«La jeune femme me montra du doigt; les hommes s'approchèrent et me secouèrent rudement en me demandant mon passeport.
«—De quel droit me demandez-vous mon passeport? lui répondis-je.
«Est-ce que l'un de vous est golova (tête, ancien)?
«—Non, nous sommes habitants du hameau.
«—Et comment osez-vous me déranger? Qui me dit quelles gens vous êtes et si vous n'êtes pas des voleurs? Attendez, vous trouverez à qui parler.
«—Nous sommes d'ici, et nous avons le droit de savoir qui nous logeons chez nous.

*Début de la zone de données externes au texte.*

(** * RawInputViewer: keyboard normalisation, event packing and key tables

    A shallow embedding of the keyboard core of RawInputViewer
    (src/RawInputViewer.hpp, src/RawInputViewer.cpp):

    - [RawKeyboard] and its constructors, [getLookupCode];
    - the union [PackedRawKeyboard] that stores an event in a 32-bit LPARAM;
    - [MainWindow::adjustKeyboardInput], the scan-code state machine;
    - the text helpers [splitAndTrimTrailing], [splitOnce], [toIntegralNumber]
      and the two loops of the [MainWindow] constructor that fill
      [scanCodeMapping_] and [vkeyMapping_];
    - [lookupVirtualKey] and [lookupKeyCode].

    Unsigned C++ integers are values of [Z] with the wrap-around of every
    narrowing conversion written out. *)

From Stdlib Require Import ZArith Lia Bool List Ascii String.
From stdpp Require Import base option gmap strings.

Local Open Scope Z_scope.

(** ** Fixed-width integers *)

Module Int.

Definition USHORT_MAX : Z := 0xFFFF.

(** [static_cast<unsigned short>(x)] *)
Definition to_ushort (x : Z) : Z := x mod 2 ^ 16.

(** [static_cast<uint32_t>(x)], also the storage of a 32-bit [LPARAM]. *)
Definition to_uint32 (x : Z) : Z := x mod 2 ^ 32.

(** [static_cast<int>(x)], two's complement on 32 bits. *)
Definition to_int (x : Z) : Z := (x + 2 ^ 31) mod 2 ^ 32 - 2 ^ 31.

(** A value stored into a bit-field of width 8. *)
Definition to_bits8 (x : Z) : Z := Z.land x 0xFF.

(** [LOWORD(x)] of windef.h: [(WORD)(x & 0xffff)]. *)
Definition LOWORD (x : Z) : Z := Z.land x 0xFFFF.

Definition is_ushort (x : Z) : Prop := 0 <= x < 2 ^ 16.
Definition is_byte (x : Z) : Prop := 0 <= x < 2 ^ 8.

Definition LLONG_MAX : Z := 2 ^ 63 - 1.
Definition LLONG_MIN : Z := - 2 ^ 63.

End Int.

(** ** Constants of the platform headers

    winuser.h and ntddkbd.h are not part of the repository; the values are
    the ones the Windows SDK gives these names. *)

Module Win.

Definition KEYBOARD_OVERRUN_MAKE_CODE : Z := 0xFF.

Definition RI_KEY_MAKE : Z := 0.
Definition RI_KEY_BREAK : Z := 1.
Definition RI_KEY_E0 : Z := 2.
Definition RI_KEY_E1 : Z := 4.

«—Eh bien! je me nomme Dmitri Boganine, du gouvernement de Tobolsk, et je vais à Bohotole pour avoir de l'ouvrage dans les établissements du gouvernement, et ce n'est pas la première fois que je traverse le pays.»

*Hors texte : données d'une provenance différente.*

(** * PyMongo client core: connection pool, member resolver, client front-end

A shallow embedding of [pymongo/pool.py] and [pymongo/mongo_client.py].
Python objects that are mutated in place ([SocketInfo], [Pool],
[MongoClient]) are records threaded through a state-and-exception monad;
the sockets a pool hands out live in a store indexed by object reference,
so that the idle set, the per-thread request table and the caller all
alias one object.  Whatever the operating system or the server decides
(the current pid and thread, the clock, whether a connect succeeds,
whether a socket is readable, which element [set.pop] yields, what a
server answers) is read from an environment record. *)

From stdpp Require Import gmap strings list.
From Stdlib Require Import ZArith Lia Ascii DecimalString DecimalZ DecimalPos.

Local Open Scope string_scope.
Local Open Scope Z_scope.

(* ===================================================================== *)
(** ** Python values and exceptions *)
(* ===================================================================== *)

(** BSON values as the driver sees them after decoding: a document is a
    Python dict, kept here as an association list read by first match. *)
#[warnings="-register-all"]
Inductive Value :=
| VNull
| VBool (b : bool)
| VInt (n : Z)
| VStr (s : string)
| VArr (l : list Value)
| VDoc (d : list (string * Value)).

Abbreviation Doc := (list (string * Value)).

(** [d.get(k)]: the value, or nothing when the key is absent. *)
Fixpoint doc_get (k : string) (d : Doc) : option Value :=
  match d with
  | [] => None
  | (k', v) :: d' => if String.eqb k k' then Some v else doc_get k d'
  end.

(** [k in d] *)
Definition doc_has (k : string) (d : Doc) : bool :=
  match doc_get k d with Some _ => true | None => false end.

(** Python truthiness of a decoded value. *)
Definition truthy (v : Value) : bool :=
  match v with
  | VNull => false
  | VBool b => b
  | VInt n => negb (n =? 0)
  | VStr s => negb (String.eqb s "")
  | VArr l => match l with [] => false | _ => true end
  | VDoc d => match d with [] => false | _ => true end
  end.

Definition value_eqb_str (v : Value) (s : string) : bool :=
  match v with VStr s' => String.eqb s' s | _ => false end.

(** The exceptions of [pymongo.errors] and the builtin ones the modelled
    code can raise.  [OperationFailure] and [DuplicateKeyError] carry the
    server's message and code. *)
Inductive Exn :=
| socket_error (msg : string)
| ConnectionFailure (msg : string)
| AutoReconnect (msg : string)
| ConfigurationError (msg : string)
| OperationFailure (msg : string) (code : option Value)
| DuplicateKeyError (msg : string) (code : option Value)
| DocumentTooLarge (max_doc_size max_bson_size : Z)
| CertificateError
| AssertionError
| KeyError (key : string)
| IndexError
| AttributeError
| TypeError
| ValueError
| RuntimeError (msg : string).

«J'entrai alors dans les détails que j'avais appris par l'étude des cartes du pays et mes conversations avec les marchands d'Ekatérininski-Zavod. Je finis enfin par leur montrer mon passeport, qui n'était autre chose que la passe que j'avais conservée.
«Aucun d'eux ne savait lire, mais la vue du cachet impérial leur suffit; ils furent convaincus que j'avais un passeport en règle, et ils se retirèrent en me demandant humblement pardon de m'avoir dérangé.
«Mais nous sommes excusables, ami; on nous ordonne d'arrêter les forçats qui s'échappent.